Lemma percentage_value (c ds : str) :
  is_percentage c ds ->
  str_eqb (toLowerCase (trim c)) (lit "full") = false
  /\ parseInt (trim (replace_first (lit "%") [] (trim c)))
     = to_double (decimal ds).
Proof.
  intros [ws [-> [Hne [Hd Hw]]]].
  assert (Ht : trim (ds ++ ws ++ lit "%") = ds ++ ws ++ lit "%").
  { apply trim_id.
    - apply starts_ws_digits; assumption.
    - rewrite !rev_app_distr. reflexivity. }
  rewrite Ht. split.
  - destruct ds as [|d ds]; [congruence|].
    simpl in Hd. apply andb_true_iff in Hd as [Hd _].
    pose proof (implb_elim _ _ (digit_not_sign d) Hd) as Hs.
    repeat (apply andb_true_iff in Hs as [Hs ?]).
    match goal with H : negb (Ascii.eqb (lower_char d) _) = true |- _ =>
      apply negb_true_iff in H; cbn [app toLowerCase map lit
        list_ascii_of_string str_eqb]; rewrite H end.
    reflexivity.
  - rewrite app_assoc.
    rewrite <- (app_nil_r (lit "%")) at 2.
    rewrite replace_first_percent.
    + rewrite app_nil_r, trim_digits_ws by assumption.
      apply parseInt_digits; assumption.
    + rewrite forallb_app. apply andb_true_iff. split.
      * rewrite forallb_forall in *. intros x Hx.
        pose proof (implb_elim _ _ (digit_not_sign x) (Hd x Hx)) as Hs.
        repeat (apply andb_true_iff in Hs as [Hs ?]). assumption.
      * rewrite forallb_forall in *. intros x Hx.
        exact (implb_elim _ _ (ws_not_percent x) (Hw x Hx)).
Qed.

(** ** Sorting *)

Section SortFacts.
Variable A : Type.
Variable cmp : A -> A -> Z.

Lemma sort_insert_perm (x : A) (l : list A) :
  Permutation (sort_insert cmp x l) (x :: l).
Proof.
  induction l as [|y l IH]; simpl; [apply Permutation_refl|].
  destruct (cmp x y <=? 0); [apply Permutation_refl|].
  apply perm_trans with (y :: x :: l);
    [apply perm_skip; exact IH | apply perm_swap].
Qed.

Lemma js_sort_perm (l : list A) : Permutation (js_sort cmp l) l.
Proof.
  induction l as [|x l IH]; simpl; [apply Permutation_refl|].
  apply perm_trans with (x :: js_sort cmp l);
    [apply sort_insert_perm | apply perm_skip; exact IH].
Qed.

End SortFacts.

Lemma positions_names (text : str) (p : position) :
  In p (positions text) -> In (p_name p) garageNames.
Proof.
  unfold positions. intros H.
  apply (Permutation_in _ (js_sort_perm _ _ _)) in H.
  apply filter_In in H as [H _].
  apply in_map_iff in H as [name [<- Hn]]. exact Hn.
Qed.

Lemma slice_part (text : str) (a b : Z) :
  exists x y, text = x ++ slice text a b ++ y.
Proof.
  unfold slice.
  exists (firstn (Z.to_nat a) text),
         (skipn (Z.to_nat (b - a)) (skipn (Z.to_nat a) text)).
  rewrite firstn_skipn, firstn_skipn. reflexivity.
Qed.

(** ** Status extractor: the values *)

Lemma statuses_loop_values (text : str) (ps : list position)
    (acc : object Z) :
  (forall g v, In (g, v) acc -> 0 <= v /\ recorded_from text g v) ->
  forall g v, In (g, v) (statuses_loop text ps acc) ->
              0 <= v /\ recorded_from text g v.
Proof.
  revert acc; induction ps as [|p ps IH]; intros acc Hacc;
    cbn [statuses_loop]; auto.
  set (nextIdx := match ps with
                  | q :: _ => p_idx q
                  | [] => Z.of_nat (length text)
                  end).
  destruct (search (status_pattern (p_name p)) (slice text (p_idx p) nextIdx))
    as [m|] eqn:Hs; [|apply IH, Hacc].
  pose proof Hs as Hs'.
  apply search_from_exec in Hs' as [prev' [a [s' [_ He]]]].
  apply status_capture in He.
  destruct (str_eqb (toLowerCase (trim (group1 m))) (lit "full")) eqn:Hfull.
  - apply IH. intros g v Hin.
    apply obj_set_In in Hin as [[-> ->]|Hin]; [|apply Hacc, Hin].
    split; [lia|]. exists (slice text (p_idx p) nextIdx), m.
    split; [apply slice_part|]. split; [exact Hs|]. left.
    split; [|reflexivity].
    destruct He as [He|[ds He]]; [exact He|].
    apply percentage_value in He as [He _]. congruence.
  - destruct He as [He|[ds He]].
    { rewrite (full_is_trimmed _ He) in Hfull. unfold is_full in He.
      rewrite He in Hfull. discriminate. }
    pose proof (percentage_value _ _ He) as [_ Hp]. rewrite Hp.
    destruct (to_double (decimal ds)) as [n| |] eqn:Hn; simpl;
      try (apply IH, Hacc).
    apply IH. intros g v Hin.
    apply obj_set_In in Hin as [[-> ->]|Hin]; [|apply Hacc, Hin].
    split.
    + apply (to_double_nonneg (decimal ds)); [|exact Hn].
      destruct He as [ws [_ [_ [Hd _]]]]. apply decimal_nonneg, Hd.
    + exists (slice text (p_idx p) nextIdx), m.
      split; [apply slice_part|]. split; [exact Hs|]. right.
      exists ds. split; assumption.
Qed.

Lemma statuses_loop_keys (text : str) (ps : list position)
    (acc : object Z) (g : str) :
  In g (map fst (statuses_loop text ps acc)) ->
  In g (map fst acc) \/ In g (map p_name ps).
Proof.
  revert acc; induction ps as [|p ps IH]; intros acc;
    cbn [statuses_loop map In]; auto.
  assert (Hset : forall v, In g (map fst (obj_set acc (p_name p) v)) ->
                   In g (map fst acc) \/ p_name p = g).
  { intros v. rewrite obj_set_keys. destruct (map_has acc (p_name p)); auto.
    rewrite in_app_iff. simpl. tauto. }
  destruct (search _ _) as [m|]; [|intros H; apply IH in H; tauto].
  destruct (str_eqb _ _).
  - intros H. apply IH in H as [H|H]; [apply Hset in H|]; tauto.
  - destruct (isFinite _).
    + intros H. apply IH in H as [H|H]; [apply Hset in H|]; tauto.
    + intros H; apply IH in H; tauto.
Qed.

(** Group 1 takes part in every match of the pattern. *)
Lemma group1_participates (name s : str) (m : mstate) :
  search (status_pattern name) s = Some m -> m_cap m = Some (group1 m).
Proof.
  intros H. apply search_from_exec in H as [prev [a [s' [_ H]]]].
  apply exec_cap in H as [c Hc]. unfold group1. rewrite Hc. reflexivity.
Qed.

(** C3 (as the code has it): every value that the extractor records is
    a non-negative integer, of one of the four known garages: 100 when
    the matched text is "Full" in any case, and otherwise the number
    written before the percent sign, whatever its size (as a double);
    the records of a run carry these values as they are. *)
Theorem status_values (text g : str) (v : Z) :
  In (g, v) (parseStatuses text) ->
  0 <= v /\ In g garageNames /\ recorded_from text g v
  /\ (forall fetchedAt lastUpdated,
        map (fun row => (garage row, status row))
          (make_rows fetchedAt lastUpdated (parseStatuses text))
        = parseStatuses text).
Proof.
  intros H.
  pose proof (statuses_loop_values text (positions text) []
                ltac:(intros ? ? []) g v H) as [Hv Hr].
  split; [exact Hv|]. split; [|split; [exact Hr|]].
  - assert (Hk : In g (map fst (parseStatuses text)))
      by (apply in_map_iff; exists (g, v); auto).
    apply statuses_loop_keys in Hk as [[]|Hk].
    apply in_map_iff in Hk as [p [<- Hp]]. apply (positions_names text), Hp.
  - intros fetchedAt lastUpdated. apply make_rows_entries.
Qed.

Lemma status_values_witness :
  In (lit "South Garage", 250) (parseStatuses (lit "South Garage 250%"))
  /\ 0 <= 250
  /\ recorded_from (lit "South Garage 250%") (lit "South Garage") 250.
Proof.
  assert (H : In (lit "South Garage", 250)
                (parseStatuses (lit "South Garage 250%")))
    by (vm_compute; left; reflexivity).
  split; [exact H|].
  destruct (status_values _ _ _ H) as [H0 [_ [Hr _]]].
  split; [exact H0 | exact Hr].
Defined.

(** C3 (as stated) fails: a page that shows 250% yields the status
    250, which is above 100. *)
Lemma status_above_100 :
  parseStatuses (lit "South Garage 250%") = [(lit "South Garage", 250)]
  /\ ~ (0 <= 250 <= 100).
Proof. split; [vm_compute; reflexivity | lia]. Qed.

(** ** The replacement loop *)

Lemma replace_loop_skip (r : re) (rep : str) (x s : str)
    (prev : option ascii) :
  replace_loop r rep (length x) prev (x ++ s)
  = replace_loop r rep 0 (last_char x prev) s.
Proof.
  revert prev; induction x as [|c x IH]; intros prev; [reflexivity|].
  simpl. apply IH.
Qed.

Lemma replace_loop_match (r : re) (rep : str) (x s : str)
    (prev : option ascii) (st : mstate) :
  x <> [] -> exec r prev (x ++ s) = Some st -> m_rest st = s ->
  replace_loop r rep 0 prev (x ++ s)
  = rep ++ replace_loop r rep 0 (last_char x prev) s.
Proof.
  intros Hx He Hs. destruct x as [|c x]; [congruence|].
  cbn [replace_loop app]. cbn [app] in He. rewrite He, Hs.
  replace (length (c :: x ++ s) - length s)%nat with (S (length x))
    by (cbn [length]; rewrite length_app; lia).
  rewrite replace_loop_skip. reflexivity.
Qed.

══════════

### WHAT YOU HAVE TO DO
Lines from the beginning of the data above through the line containing "match goal with" are to be returned exactly, and no others.

### EXERCISE RESPONSE
Lemma percentage_value (c ds : str) :
  is_percentage c ds ->
  str_eqb (toLowerCase (trim c)) (lit "full") = false
  /\ parseInt (trim (replace_first (lit "%") [] (trim c)))
     = to_double (decimal ds).
Proof.
  intros [ws [-> [Hne [Hd Hw]]]].
  assert (Ht : trim (ds ++ ws ++ lit "%") = ds ++ ws ++ lit "%").
  { apply trim_id.
    - apply starts_ws_digits; assumption.
    - rewrite !rev_app_distr. reflexivity. }
  rewrite Ht. split.
  - destruct ds as [|d ds]; [congruence|].
    simpl in Hd. apply andb_true_iff in Hd as [Hd _].
    pose proof (implb_elim _ _ (digit_not_sign d) Hd) as Hs.
    repeat (apply andb_true_iff in Hs as [Hs ?]).
    match goal with H : negb (Ascii.eqb (lower_char d) _) = true |- _ =>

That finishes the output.